§ **Records provided**
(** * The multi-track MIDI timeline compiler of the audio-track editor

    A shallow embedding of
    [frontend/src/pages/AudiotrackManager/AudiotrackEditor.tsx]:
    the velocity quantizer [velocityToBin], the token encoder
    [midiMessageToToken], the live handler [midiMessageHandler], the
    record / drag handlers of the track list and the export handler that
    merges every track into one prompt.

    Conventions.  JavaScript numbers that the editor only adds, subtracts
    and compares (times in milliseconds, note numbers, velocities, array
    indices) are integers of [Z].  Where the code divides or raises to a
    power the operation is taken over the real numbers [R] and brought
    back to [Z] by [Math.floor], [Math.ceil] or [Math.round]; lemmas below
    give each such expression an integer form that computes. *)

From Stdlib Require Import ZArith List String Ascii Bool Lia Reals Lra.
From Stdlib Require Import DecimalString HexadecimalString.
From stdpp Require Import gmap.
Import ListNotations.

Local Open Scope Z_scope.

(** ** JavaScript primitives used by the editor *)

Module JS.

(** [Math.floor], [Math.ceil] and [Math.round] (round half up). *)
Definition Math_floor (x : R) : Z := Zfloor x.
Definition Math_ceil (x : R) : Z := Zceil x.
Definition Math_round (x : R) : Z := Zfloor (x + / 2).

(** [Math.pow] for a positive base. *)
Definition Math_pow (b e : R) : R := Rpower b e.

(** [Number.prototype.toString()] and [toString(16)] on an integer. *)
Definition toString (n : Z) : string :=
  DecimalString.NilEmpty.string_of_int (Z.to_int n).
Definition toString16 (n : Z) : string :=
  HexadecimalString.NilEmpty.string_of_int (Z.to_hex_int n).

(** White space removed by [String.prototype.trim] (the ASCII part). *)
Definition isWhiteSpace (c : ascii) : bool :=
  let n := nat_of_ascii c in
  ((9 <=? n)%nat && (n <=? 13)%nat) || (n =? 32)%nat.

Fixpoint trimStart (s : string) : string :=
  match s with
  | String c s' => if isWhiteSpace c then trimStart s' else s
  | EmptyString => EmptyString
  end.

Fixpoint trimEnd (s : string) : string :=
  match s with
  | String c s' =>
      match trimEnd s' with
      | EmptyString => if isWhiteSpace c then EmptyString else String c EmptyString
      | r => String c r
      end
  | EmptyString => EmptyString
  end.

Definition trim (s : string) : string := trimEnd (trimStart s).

§ **Prompt**
All of the records above should be copied exactly.

§ **Response below**
(** * The multi-track MIDI timeline compiler of the audio-track editor

    A shallow embedding of
    [frontend/src/pages/AudiotrackManager/AudiotrackEditor.tsx]:
    the velocity quantizer [velocityToBin], the token encoder
    [midiMessageToToken], the live handler [midiMessageHandler], the
    record / drag handlers of the track list and the export handler that
    merges every track into one prompt.

    Conventions.  JavaScript numbers that the editor only adds, subtracts
    and compares (times in milliseconds, note numbers, velocities, array
    indices) are integers of [Z].  Where the code divides or raises to a
    power the operation is taken over the real numbers [R] and brought
    back to [Z] by [Math.floor], [Math.ceil] or [Math.round]; lemmas below
    give each such expression an integer form that computes. *)

From Stdlib Require Import ZArith List String Ascii Bool Lia Reals Lra.
From Stdlib Require Import DecimalString HexadecimalString.
From stdpp Require Import gmap.
Import ListNotations.

Local Open Scope Z_scope.

(** ** JavaScript primitives used by the editor *)

Module JS.

(** [Math.floor], [Math.ceil] and [Math.round] (round half up). *)
Definition Math_floor (x : R) : Z := Zfloor x.
Definition Math_ceil (x : R) : Z := Zceil x.
Definition Math_round (x : R) : Z := Zfloor (x + / 2).

(** [Math.pow] for a positive base. *)
Definition Math_pow (b e : R) : R := Rpower b e.

(** [Number.prototype.toString()] and [toString(16)] on an integer. *)
Definition toString (n : Z) : string :=
  DecimalString.NilEmpty.string_of_int (Z.to_int n).
Definition toString16 (n : Z) : string :=
  HexadecimalString.NilEmpty.string_of_int (Z.to_hex_int n).

(** White space removed by [String.prototype.trim] (the ASCII part). *)
Definition isWhiteSpace (c : ascii) : bool :=
  let n := nat_of_ascii c in
  ((9 <=? n)%nat && (n <=? 13)%nat) || (n =? 32)%nat.

Fixpoint trimStart (s : string) : string :=
  match s with
  | String c s' => if isWhiteSpace c then trimStart s' else s
  | EmptyString => EmptyString
  end.

Fixpoint trimEnd (s : string) : string :=
  match s with
  | String c s' =>
      match trimEnd s' with
      | EmptyString => if isWhiteSpace c then EmptyString else String c EmptyString
      | r => String c r
      end
  | EmptyString => EmptyString
  end.

Definition trim (s : string) : string := trimEnd (trimStart s).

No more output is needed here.